To label this demanding reformist agenda “infantile” or accuse it of tabula-rasa daydreaming is a dialectical convenience, a rhetorical refuge for avoiding the complexity of the moment. Infantile is to demand international excellence while refusing to touch ossified structures; infantile is to ask for first-division collections with operating budgets that leave crumbs for actual programming; infantile is to invoke the neutrality of art amid mechanisms of censorship; infantile is to grant the market the last word on what counts as value while scolding those who question its success indicators. Adulthood, institutionally speaking, is to negotiate the rules of conflict, to have the courage to shift the budget toward where creative life actually happens, to accept that culture is a field of tensions, and to measure results honestly. Adulthood is to admit that the museum does not need to be rescued from critique as if it were a helpless victim; it needs to be traversed, shaken, and fertilized by critique in order to remain a relevant public space of meaning.

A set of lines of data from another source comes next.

(* ===== verification/AppSample.v ===== *)
(** A concrete history of the ledger: two binaries of one path are observed, the first is
    requested and approved by an administrator with an auto-update policy, the second is
    auto-approved under it and then revoked, and a third request is denied; then some
    branches of it. *)
From S2P Require Import Prelude AppModel AppSchema AppInvariants AppLedger AppOps AppProofs.
Open Scope Z_scope.

Definition sample_sha (a : Ascii.ascii) : string :=
  String.string_of_list_ascii (replicate 96 a).
Definition sha_a : string := sample_sha (Ascii.ascii_of_nat 97).
Definition sha_b : string := sample_sha (Ascii.ascii_of_nat 98).
Definition sha_c : string := sample_sha (Ascii.ascii_of_nat 99).

(** SHA-256 and CBOR as plain functions. *)
Definition toy_sha256 (l : list u8) : list u8 :=
  replicate 31 Byte.x00 ++ [u8.of_Z (foldr (λ b n, u8.to_Z b + n * 3) 7 l)].
Definition toy_cbor (s : ApprovalSnapshot) : result LedgerError (list u8) :=
  Ok [u8.of_Z (s_state s); u8.of_Z (s_user_scope s)].

Definition alice : UserIdentity :=
  {| kind := Unix; uid := Some 1000; sid := None; user_name := Some "alice" |}.

Definition sample_binary (sha : string) (at_ : Z) : ObservedBinary :=
  {| o_host_uuid := "h1"; o_platform := 1; o_canonical_path := "/opt/tool";
     o_path_key := as_bytes "/opt/tool"; o_new_lineage_id := "lin1"; o_bin_sha := sha;
     o_file_size := 100; o_format := 1; o_declared_version := None; o_version_source := 0;
     o_product_name := None; o_bundle_id := None; o_package_name := None; o_signer_kind := 0;
     o_signer_id := None; o_signer_subject := None; o_signer_valid := false; o_seen_at := at_ |}.

Definition sample_request (id sha : string) (revision at_ : Z) : NewRequest :=
  {| n_request_id := id; n_host_uuid := "h1"; n_client_request_id := "c-" +:+ id;
     n_lineage_id := "lin1"; n_bin_sha := sha; n_revision := revision;
     n_origin := SelfRegistration; n_target := alice; n_requester_uid := Some 1000;
     n_requester_user_name := Some "alice"; n_requested_by_admin_id := None; n_reason := None;
     n_flags := 0; n_host_tier := "tpm"; n_proposer_spiffe_id := "spiffe://x";
     n_dedup_key := toy_sha256 (dedup_input "h1" (as_bytes "/opt/tool") alice sha);
     n_submitted_at := at_; n_pending_expires_at := at_ + 1000; n_auto_downgrade_reason := None |}.

Definition sample_terms : ApprovalTerms :=
  {| t_user_scope := ExactUser; t_path_match := PathExact; t_update_policy := AutoSamePathUser;
     t_continuity := PathUserOnly; t_expires_at := Some 9000; t_note := None |}.
Definition sample_approve : Approve :=
  {| ap_request_id := "r1"; ap_admin_id := "adm"; ap_now := 20;
     ap_choice := New "ap1" sample_terms; ap_forbid_self_approval := true; ap_also_revoke := [];
     ap_generation_millis := 20000 |}.
Definition sample_auto : AutoChecks :=
  {| ac_now := 40; ac_denied_cooldown_since := None; ac_max_per_day := 5; ac_generation_millis := 40000 |}.
Definition sample_revoke : Revoke :=
  {| rv_approval_id := "ap2"; rv_admin_id := "adm"; rv_reason_code := 7; rv_expected_row_version := None |}.
Definition sample_deny : Deny :=
  {| dn_request_id := "r3"; dn_admin_id := "adm"; dn_now := 80; dn_reason_code := 2;
     dn_message := None; dn_forbid_self_approval := false |}.

Definition d_observed : Db := (app_observe_binary (sample_binary sha_a 1) empty_db).1.
Definition d_pending : Db :=
  (app_submit_pending (sample_request "r1" sha_a 1 10)
     {| ic_now := 10; ic_denied_cooldown_since := None |} d_observed).1.
Definition d_approved : Db := (app_approve_request toy_sha256 toy_cbor sample_approve d_pending d_pending).1.
Definition d_observed2 : Db := (app_observe_binary (sample_binary sha_b 30) d_approved).1.
Definition d_auto : Db :=
  (auto_attempt toy_sha256 toy_cbor (sample_request "r2" sha_b 2 40) "ap2" sample_auto d_observed2 d_observed2).1.
Definition d_revoked : Db := (app_revoke_approval toy_sha256 toy_cbor sample_revoke 50 50000 d_auto d_auto).1.
Definition d_observed3 : Db := (app_observe_binary (sample_binary sha_c 60) d_revoked).1.
Definition d_pending3 : Db :=
  (app_submit_pending (sample_request "r3" sha_c 3 70)
     {| ic_now := 70; ic_denied_cooldown_since := Some 0 |} d_observed3).1.
Definition d_denied : Db := (app_deny_request sample_deny d_pending3).1.

(** The administrator approves the revoked hash again, by hand. *)
Definition sample_direct : NewRequest :=
  {| n_request_id := "r4"; n_host_uuid := "h1"; n_client_request_id := "c-r4";
     n_lineage_id := "lin1"; n_bin_sha := sha_b; n_revision := 2;
     n_origin := AdminDirect; n_target := alice; n_requester_uid := None;
     n_requester_user_name := None; n_requested_by_admin_id := Some "adm"; n_reason := None;
     n_flags := 0; n_host_tier := "tpm"; n_proposer_spiffe_id := "spiffe://x";
     n_dedup_key := toy_sha256 (dedup_input "h1" (as_bytes "/opt/tool") alice sha_b);
     n_submitted_at := 90; n_pending_expires_at := 1090; n_auto_downgrade_reason := None |}.
Definition d_readmitted : Db :=
  (app_register_and_approve toy_sha256 toy_cbor sample_direct "ap4" sample_terms 90000 d_denied).1.

(** The allowlist of the first generation is compiled and cached. *)
Definition d_compiled : Db := (app_record_compiled_digest "h1" 20000 [Byte.x07] 21000 21 d_approved).1.
Definition d_cached : Db := (app_cache_signed_allowlist "h1" 20000 [Byte.x08] 22 d_compiled).1.

(** An administrator files a request and tries to decide it. *)
Definition d_own : Db :=
  (app_submit_pending sample_direct {| ic_now := 90; ic_denied_cooldown_since := None |} d_revoked).1.
Definition own_approve : Approve :=
  {| ap_request_id := "r4"; ap_admin_id := "adm"; ap_now := 95;
     ap_choice := New "ap5" sample_terms; ap_forbid_self_approval := true; ap_also_revoke := [];
     ap_generation_millis := 95000 |}.
Definition own_deny : Deny :=
  {| dn_request_id := "r4"; dn_admin_id := "adm"; dn_now := 95; dn_reason_code := 1;
     dn_message := None; dn_forbid_self_approval := true |}.
(** The listed revocations happen. *)
Lemma also_revoke_run h now rs rd stmts d d' : db_keyed rd → rtc sql_write rd d →
  also_revoke_stmts sha256 to_cbor h now rs rd = Ok stmts → run stmts d = Ok d' →
  Forall (λ r, ∃ x, approvals d' !! rv_approval_id r = Some x ∧ a_state x = Revoked ∧ a_host_uuid x = h) rs.
Proof.
  intros Hk. revert d stmts. induction rs as [|r rs IH]; intros d stmts Hw; cbn; [done|].
  destruct (app_approval _ _) as [cur|] eqn:Ec; [|done]. destruct (negb _) eqn:Eh; [done|]. sql_facts.
  destruct (revoke_stmts _ _ _ _ _) as [s|] eqn:Es; [|done].
  destruct (also_revoke_stmts _ _ _ _ _ _) as [ss|] eqn:Ess; [|done]. intros [= <-] (d1 & H1 & H2)%run_app.
  assert (db_keyed d) as Hkd by (by eapply sql_writes_keyed).
  assert (rtc sql_write d d1) as Hw1 by (eapply run_sound; [by eapply revoke_stmts_sound|done]).
  apply Forall_cons. split; [|by eapply IH; [etransitivity|..]].
  pose proof (revoke_run sha256 to_cbor cur r now s d d1 Hkd Es H1) as Hrr. cbn in Hrr.
  rewrite (keyed_approval rd Hk _ _ Ec) in Hrr. destruct Hrr as (x & v & Hx & _ & _ & _ & -> & _).
  pose proof (sql_writes_keyed _ _ Hw1 Hkd) as Hk1.
  assert (rtc sql_write (set_approvals <[rv_approval_id r := revoked_row r now x]>
    (set_revisions <[(rv_approval_id r, a_row_version x + 1) := v]> d)) d') as Hw2.
  { eapply run_sound; [by eapply also_revoke_sound|done]. }
  destruct (de_approvals _ _ (sql_writes_evolve _ d' Hk1 Hw2) (rv_approval_id r) (revoked_row r now x))
    as (x' & Hx' & Hev); [apply lookup_insert_eq|].
  exists x'. split; [done|]. pose proof (ae_revoked _ _ Hev eq_refl) as (_ & Hp & _).
  unfold policy_view in Hp. injection Hp as -> _. split; [done|].
  apply ae_identity, approval_identity_cols in Hev as (_ & -> & _). cbn.
  destruct (de_approvals _ _ (sql_writes_evolve rd d Hk Hw) _ _ Ec) as (y & Hy & Hev).
  apply ae_identity, approval_identity_cols in Hev as (_ & E & _). congruence.
Qed.

(** An approval that a statement list inserts and no later statement touches. *)
Lemma insert_stmt_row a d d' : a_parent_approval_id a = None → a_state a = Active →
  a_superseded_by a = None → a_revoked_at a = None → a_revoked_by_admin_id a = None →
  a_revoke_reason_code a = None → a_row_version a = 1 → insert_approval_stmt a d = Ok d' →
  approvals d !! a_approval_id a = None ∧ d' = set_approvals <[a_approval_id a := a]> d.
Proof.
  intros E1 E2 E3 E4 E5 E6 E7 (-> & _ & _ & _ & _ & _ & Hn & _)%insert_approval_Ok. cbn in Hn |- *.
  split; [done|]. destruct a; cbn in *; by subst.
Qed.
(* ===== verification/AppWitnesses.v ===== *)
(** The ledger theorems applied to the concrete history of AppSample. *)
From S2P Require Import Prelude AppModel AppDedup AppSchema AppInvariants AppLedger AppOps AppProofs AppSample AppTheorems AppOpTheorems AppAuto.
Open Scope Z_scope.

Abbreviation step := (ledger_step toy_sha256 toy_cbor).

(** ** The history is one of ledger operations *)
Lemma steps_pending : rtc step empty_db d_pending.
Proof.
  eapply rtc_l; [apply ls_observe|]. eapply rtc_l; [apply ls_submit|]. apply rtc_refl.
Qed.
Lemma steps_approved : rtc step d_pending d_approved.
Proof. apply rtc_once, ls_approve. Qed.
Lemma steps_observed2 : rtc step d_approved d_observed2.
Proof. apply rtc_once, ls_observe. Qed.
Lemma steps_auto : rtc step d_observed2 d_auto.
Proof. apply rtc_once, ls_auto. Qed.
Lemma steps_revoked : rtc step d_auto d_revoked.
Proof. apply rtc_once, ls_revoke. Qed.
Lemma steps_denied : rtc step d_revoked d_denied.
Proof.
  eapply rtc_l; [apply ls_observe|]. eapply rtc_l; [apply ls_submit|].
  eapply rtc_l; [apply ls_deny|]. apply rtc_refl.
Qed.

Lemma steps_to_observed2 : rtc step empty_db d_observed2.
Proof. exact (transitivity steps_pending (transitivity steps_approved steps_observed2)). Qed.
Lemma steps_to_auto : rtc step empty_db d_auto.
Proof. exact (transitivity steps_to_observed2 steps_auto). Qed.
Lemma steps_to_revoked : rtc step empty_db d_revoked.
Proof. exact (transitivity steps_to_auto steps_revoked). Qed.
Lemma steps_to_denied : rtc step empty_db d_denied.
Proof. exact (transitivity steps_to_revoked steps_denied). Qed.

Abbreviation writes H := (ledger_steps_sound toy_sha256 toy_cbor _ _ H).

Lemma steps_readmitted : rtc step d_denied d_readmitted.
Proof. apply rtc_once, ls_register. Qed.
Lemma steps_to_compiled : rtc step empty_db d_compiled.
Proof.
  transitivity d_approved; [exact (transitivity steps_pending steps_approved)|]. apply rtc_once, ls_digest.
Qed.
Lemma steps_cached : rtc step d_compiled d_cached.
Proof. apply rtc_once, ls_cache. Qed.
Lemma steps_to_own : rtc step empty_db d_own.
Proof. apply (transitivity steps_to_revoked), rtc_once, ls_submit. Qed.

Lemma steps_keyed d : rtc step empty_db d → db_keyed d.
Proof. intros H. eapply sql_writes_keyed; [exact (writes H)|apply empty_keyed]. Qed.

(** A row of a table, and a result, known to be there. *)
Lemma row_there {A} (x : option A) : not_null x = true → ∃ y, x = Some y.
Proof. destruct x; [by eexists|done]. Qed.
Lemma result_there {E A} (p : Db * result E A) :
  (if p.2 is Ok _ then true else false) = true → ∃ y, p = (p.1, Ok y).
Proof. destruct p as [d [y|e]]; [by eexists|done]. Qed.
Lemma auto_approval_there (p : Db * result LedgerError AutoIntake) :
  (if p.2 is Ok (AutoApproved _) then true else false) = true → ∃ x, p = (p.1, Ok (AutoApproved x)).
Proof. destruct p as [d [[x| |]|e]]; [by eexists|done..]. Qed.

Ltac there := apply row_there; vm_compute; reflexivity.

Lemma revoked_is_final_witness : ∃ a a', approvals d_revoked !! "ap2" = Some a ∧ a_state a = Revoked ∧
  approvals d_denied !! "ap2" = Some a' ∧ policy_view a' = policy_view a.
Proof.
  assert (∃ a, approvals d_revoked !! "ap2" = Some a) as [a Ha] by there.
  assert (a_state a = Revoked) as Hs by (vm_compute in Ha; injection Ha as <-; reflexivity).
  destruct (revoked_is_final d_revoked d_denied "ap2" a (writes steps_to_revoked) (writes steps_denied) Ha Hs)
    as (a' & Ha' & _ & _ & Hp & _).
  exists a, a'. exact (conj Ha (conj Hs (conj Ha' Hp))).
Defined.

Lemma approval_never_replaced_witness : ∃ a a', approvals d_approved !! "ap1" = Some a ∧
  approvals d_denied !! "ap1" = Some a' ∧ approval_identity a' = approval_identity a ∧
  a_row_version a ≤ a_row_version a'.
Proof.
  assert (∃ a, approvals d_approved !! "ap1" = Some a) as [a Ha] by there.
  destruct (approval_never_replaced d_approved d_denied "ap1" a
    (writes (transitivity steps_pending steps_approved))
    (writes (transitivity steps_observed2 (transitivity steps_auto (transitivity steps_revoked steps_denied)))) Ha)
    as (a' & Ha' & Hi & _ & _ & _ & Hv & _).
  exists a, a'. exact (conj Ha (conj Ha' (conj Hi Hv))).
Defined.

Lemma request_decided_once_witness : ∃ r r', requests d_pending !! "r1" = Some r ∧
  requests d_approved !! "r1" = Some r' ∧ request_identity r' = request_identity r.
Proof.
  assert (∃ r, requests d_pending !! "r1" = Some r) as [r Hr] by there.
  destruct (request_decided_once d_pending d_approved "r1" r (writes steps_pending) (writes steps_approved) Hr)
    as (r' & Hr' & Hi & _).
  exists r, r'. exact (conj Hr (conj Hr' Hi)).
Defined.

Lemma auto_update_never_reapproves_witness : ∃ a, approvals d_readmitted !! "ap4" = Some a ∧
  hash_revoked d_denied "lin1" sha_b = true ∧ a_origin a ≠ AutoUpdate.
Proof.
  assert (∃ a, approvals d_readmitted !! "ap4" = Some a) as [a Ha] by there.
  assert (hash_revoked d_denied "lin1" sha_b = true) as Hh by (vm_compute; reflexivity).
  assert (a_lineage_id a = "lin1" ∧ a_bin_sha a = sha_b) as [E1 E2]
    by (vm_compute in Ha; injection Ha as <-; split; vm_compute; reflexivity).
  exists a. split; [exact Ha|]. split; [exact Hh|].
  apply (auto_update_never_reapproves d_denied d_readmitted "ap4" a (writes steps_to_denied) (writes steps_readmitted)).
  - left. rewrite E1, E2. exact Hh.
  - vm_compute. reflexivity.
  - exact Ha.
Defined.

Lemma generation_never_decreases_witness : ∃ x x', hosts d_auto !! "h1" = Some x ∧
  hosts d_revoked !! "h1" = Some x' ∧ h_generation x ≤ h_generation x'.
Proof.
  assert (∃ x, hosts d_auto !! "h1" = Some x) as [x Hx] by there.
  destruct (generation_never_decreases d_auto d_revoked "h1" x (writes steps_to_auto) (writes steps_revoked) Hx)
    as (x' & Hx' & Hle).
  exists x, x'. exact (conj Hx (conj Hx' Hle)).
Defined.

Lemma every_approval_authorised_witness : ∃ a, approvals d_auto !! "ap2" = Some a ∧
  authorised d_auto (a_host_uuid a) (a_lineage_id a) "ap2".
Proof.
  assert (∃ a, approvals d_auto !! "ap2" = Some a) as [a Ha] by there.
  exists a. exact (conj Ha (every_approval_authorised d_auto "ap2" a (writes steps_to_auto) Ha)).
Defined.

Lemma operations_refine_guarded_writes_witness : reachable_db d_denied ∧ ledger_inv d_denied.
Proof. exact (operations_refine_guarded_writes toy_sha256 toy_cbor d_denied steps_to_denied). Defined.

Lemma one_open_request_per_key_witness : ∃ r, requests d_pending !! "r1" = Some r ∧ r_state r = ReqPending ∧
  ∀ j r', requests d_pending !! j = Some r' → r_state r' = ReqPending → r_dedup_key r = r_dedup_key r' → "r1" = j.
Proof.
  assert (∃ r, requests d_pending !! "r1" = Some r) as [r Hr] by there.
  assert (r_state r = ReqPending) as Hs by (vm_compute in Hr; injection Hr as <-; reflexivity).
  exists r. split; [exact Hr|]. split; [exact Hs|]. intros j r' Hr' Hs'.
  exact (one_open_request_per_key toy_sha256 toy_cbor d_pending "r1" j r r' steps_pending Hr Hr' Hs Hs').
Defined.

Lemma every_version_recorded_witness : ∃ rev, revisions d_denied !! ("ap2", 2) = Some rev ∧
  v_approval_id rev = "ap2" ∧ v_row_version rev = 2.
Proof.
  assert (∃ a, approvals d_denied !! "ap2" = Some a) as [a Ha] by there.
  assert (2 ≤ 2 ≤ a_row_version a) as Hv by (vm_compute in Ha; injection Ha as <-; vm_compute; split; discriminate).
  exact (every_version_recorded toy_sha256 toy_cbor d_denied "ap2" a 2 steps_to_denied Ha Hv).
Defined.

Lemma revisions_sequential_witness :
  exists ! sha, ∃ b, binaries d_denied !! ("lin1", sha) = Some b ∧ b_revision b = 2.
Proof.
  assert (∃ l, lineages d_denied !! "lin1" = Some l) as [l Hl] by there.
  assert (1 ≤ 2 < l_next_revision l) as Hv by (vm_compute in Hl; injection Hl as <-; vm_compute; split; [discriminate|reflexivity]).
  exact (revisions_sequential toy_sha256 toy_cbor d_denied "lin1" l 2 steps_to_denied Hl Hv).
Defined.

Lemma references_resolve_witness : ∃ r, requests d_denied !! "r2" = Some r ∧
  binary_on d_denied (r_lineage_id r) (r_bin_sha r) (r_revision r) (r_host_uuid r).
Proof.
  assert (∃ r, requests d_denied !! "r2" = Some r) as [r Hr] by there.
  destruct (references_resolve toy_sha256 toy_cbor d_denied steps_to_denied) as [_ H].
  exists r. split; [exact Hr|]. exact (proj1 (H "r2" r Hr)).
Defined.

Lemma intake_never_changes_approvals_witness : approvals_frame ∅ {["ap2"]} d_observed2 d_auto.
Proof.
  exact (proj2 (proj2 (intake_never_changes_approvals toy_sha256 toy_cbor d_observed2 (sample_binary sha_b 30)
    (sample_request "r2" sha_b 2 40) {| ic_now := 10; ic_denied_cooldown_since := None |} "ap2" sample_auto
    d_observed2 (steps_keyed _ steps_to_observed2)))).
Defined.

Lemma approve_alters_only_listed_witness : approvals_frame ∅ {["ap1"]} d_pending d_approved.
Proof.
  exact (approve_alters_only_listed toy_sha256 toy_cbor sample_approve d_pending d_pending
    (steps_keyed _ steps_pending) (steps_keyed _ steps_pending)).
Defined.

Lemma revoke_correct_witness : ∃ x a, approvals d_auto !! "ap2" = Some x ∧ a_state x ≠ Revoked ∧
  a = revoked_row sample_revoke 50 x ∧ approvals d_revoked !! "ap2" = Some a ∧
  generation_of (a_host_uuid a) d_auto < generation_of (a_host_uuid a) d_revoked.
Proof.
  assert (∃ a, app_revoke_approval toy_sha256 toy_cbor sample_revoke 50 50000 d_auto d_auto = (d_revoked, Ok a))
    as [a Ha] by (apply result_there; vm_compute; reflexivity).
  destruct (revoke_correct toy_sha256 toy_cbor sample_revoke 50 50000 d_auto d_auto d_revoked a
    (writes steps_to_auto) (rtc_refl _ _) Ha) as (x & v & Hx & Hs & _ & E & Ha' & _ & _ & _ & Hg).
  exists x, a. exact (conj Hx (conj Hs (conj E (conj Ha' Hg)))).
Defined.

Lemma submit_pending_correct_witness :
  submit_outcome (sample_request "r1" sha_a 1 10) {| ic_now := 10; ic_denied_cooldown_since := None |} d_observed
    (app_submit_pending (sample_request "r1" sha_a 1 10) {| ic_now := 10; ic_denied_cooldown_since := None |} d_observed).
Proof. apply (submit_pending_correct (sample_request "r1" sha_a 1 10)). vm_compute. reflexivity. Defined.

Lemma generation_fixes_digest_witness : ∃ x x', hosts d_compiled !! "h1" = Some x ∧
  hosts d_cached !! "h1" = Some x' ∧ h_entries_digest x' = h_entries_digest x.
Proof.
  assert (∃ x, hosts d_compiled !! "h1" = Some x) as [x Hx] by there.
  assert (∃ x', hosts d_cached !! "h1" = Some x') as [x' Hx'] by there.
  exists x, x'. split; [exact Hx|]. split; [exact Hx'|].
  apply (generation_fixes_digest toy_sha256 toy_cbor d_compiled d_cached "h1" x x' steps_to_compiled steps_cached Hx Hx').
  - vm_compute in Hx. injection Hx as <-. discriminate.
  - vm_compute in Hx, Hx'. injection Hx as <-. injection Hx' as <-. reflexivity.
Defined.

Lemma self_approval_refused_witness :
  (∃ e, app_approve_request toy_sha256 toy_cbor own_approve d_own d_own = (d_own, Err e)) ∧
  app_deny_request own_deny d_own = (d_own, Err SelfApproval).
Proof.
  assert (∃ r, requests d_own !! ap_request_id own_approve = Some r) as [r Hr] by there.
  assert (r_requested_by_admin_id r = Some "adm" ∧ r_state r = ReqPending) as [Ha Hs]
    by (vm_compute in Hr; injection Hr as <-; split; reflexivity).
  destruct (self_approval_refused toy_sha256 toy_cbor own_approve own_deny d_own d_own r
    (steps_keyed _ steps_to_own) Hr Ha eq_refl eq_refl eq_refl eq_refl Hs) as [H1 H2].
  split; [exact H1|]. apply H2; vm_compute; reflexivity.
Defined.

Lemma approve_correct_witness : ∃ r dec, requests d_pending !! "r1" = Some r ∧
  requests d_approved = <["r1" := dc_request dec]> (requests d_pending) ∧
  approvals d_approved !! "ap1" = Some (dc_approval dec).
Proof.
  assert (∃ dec, app_approve_request toy_sha256 toy_cbor sample_approve d_pending d_pending = (d_approved, Ok dec))
    as [dec Hdec] by (apply result_there; vm_compute; reflexivity).
  destruct (approve_correct toy_sha256 toy_cbor sample_approve d_pending d_pending d_approved "ap1" sample_terms dec
    (writes steps_pending) (rtc_refl _ _) Hdec eq_refl) as (r & Hr & _ & _ & _ & Hq & _ & Ha & _).
  exists r, dec. exact (conj Hr (conj Hq Ha)).
Defined.

Lemma auto_approve_correct_witness : ∃ p x, eligible (sample_request "r2" sha_b 2 40) sample_auto d_observed2 p ∧
  auto_approval x = child_of p "ap2" (sample_request "r2" sha_b 2 40) 40.
Proof.
  pose (run := app_try_auto_approve toy_sha256 toy_cbor (sample_request "r2" sha_b 2 40) "ap2" sample_auto
    d_observed2 (λ _, (d_observed2, d_observed2))).
  assert (∃ x, run = (run.1, Ok (AutoApproved x))) as [x Hx]
    by (apply auto_approval_there; vm_compute; reflexivity).
  destruct (auto_approve_correct toy_sha256 toy_cbor (sample_request "r2" sha_b 2 40) "ap2" sample_auto
    d_observed2 (λ _, (d_observed2, d_observed2)) run.1 x (λ _, writes steps_to_observed2) Hx)
    as (i & p & _ & Hel & _ & Ha & _).
  exists p, x. exact (conj Hel Ha).
Defined.

(** Two spellings of one user on one host. *)
Definition alice_sid (s : string) : UserIdentity :=
  {| kind := Windows; uid := None; sid := Some s; user_name := None |}.

Lemma dedup_key_identifies_witness :
  ("h1" = "h1" ∧ as_bytes "/x" = as_bytes "/x" ∧ same_user (alice_sid "s-1") (alice_sid "S-1") ∧ sha_a = sha_a) ∨
  (dedup_input "h1" (as_bytes "/x") (alice_sid "s-1") sha_a ≠ dedup_input "h1" (as_bytes "/x") (alice_sid "S-1") sha_a ∧
   toy_sha256 (dedup_input "h1" (as_bytes "/x") (alice_sid "s-1") sha_a)
   = toy_sha256 (dedup_input "h1" (as_bytes "/x") (alice_sid "S-1") sha_a)).
Proof.
  apply (dedup_key_identifies toy_sha256 "h1" (as_bytes "/x") (alice_sid "s-1") sha_a "h1" (as_bytes "/x")
    (alice_sid "S-1") sha_a); refine (bool_decide_unpack _ _); vm_compute; exact I.
Defined.
(* ===== verification/Composite.v ===== *)
(** Composite Ed25519 + ML-DSA-65 signatures (crates/ferro-crypto/src/composite.rs).

    The two primitives, the hash functions, the DER and base64url encoders are other
    crates: fields of [Primitives].  [PrimitiveLaws] is their documented behaviour: key
    pairs match, an honest signature verifies, sizes are those of the standards, and
    encodings decode to what was encoded.  Nothing is assumed about forgeries. *)
From S2P Require Import Prelude AppModel AppDedup.
Open Scope Z_scope.

(** ** Constants *)
Definition COMPOSITE_JOSE_ALG : string := "MLDSA65+Ed25519".
Definition COMPOSITE_OID : string := "2.16.840.1.114027.80.8.1.7".
Definition DOMAIN_TAG : list u8 := as_bytes "FERROGATE-COMPOSITE-v1".
Definition ED25519_PK_LEN : nat := 32.
Definition ED25519_SIG_LEN : nat := 64.
(** [ml_dsa_65::PK_LEN] and [ml_dsa_65::SIG_LEN] (FIPS 204). *)
Definition MLDSA65_PK_LEN : nat := 1952.
Definition MLDSA65_SIG_LEN : nat := 3309.
Definition COMPOSITE_PK_LEN : nat := (ED25519_PK_LEN + MLDSA65_PK_LEN)%nat.
Definition COMPOSITE_SIG_LEN : nat := (ED25519_SIG_LEN + MLDSA65_SIG_LEN)%nat.
Definition TRANSCRIPT_HASH_LEN : nat := 48.
Definition ED25519_PKCS8_PREFIX : list u8 :=
  u8.of_Z <$> [0x30; 0x2e; 0x02; 0x01; 0x00; 0x30; 0x05; 0x06; 0x03; 0x2b; 0x65; 0x70; 0x04; 0x22; 0x04; 0x20].
Definition ED25519_PKCS8_LEN : nat := (length ED25519_PKCS8_PREFIX + ED25519_PK_LEN)%nat.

The conclusion, though expansive in its implications, fits into a few lines of political intent. Let us defend the museum, by all means, but let us once and for all abandon its monopoly and sacred exceptionalism. Let us defend conservation and rigorous study, but with equal force demand that public money reaches the production of the living, mediation in neighborhoods, the documentation of the ephemeral, and the care of those who work. Let us defend excellence, but only if it is backed by clear rules, transparency, and ongoing public evaluation. Let us defend the artwork, but within objectives, indicators, and tangible social returns. What is proposed here is not mindless demolition, but high-precision surgery: open windows, air out offices, redistribute resources, measure impacts, care for people. In times of identitarian retreat and simplifying polarization, the museum cannot afford to be an isolated, self-complacent bastion: it must become a living organ within a broader, more diverse institutional body. Only thus—acknowledging itself as one form among others in a plural concert—will it continue to fulfill its fundamental function: to guarantee a society’s inalienable right to think itself, argue itself, contradict itself, and imagine itself in common.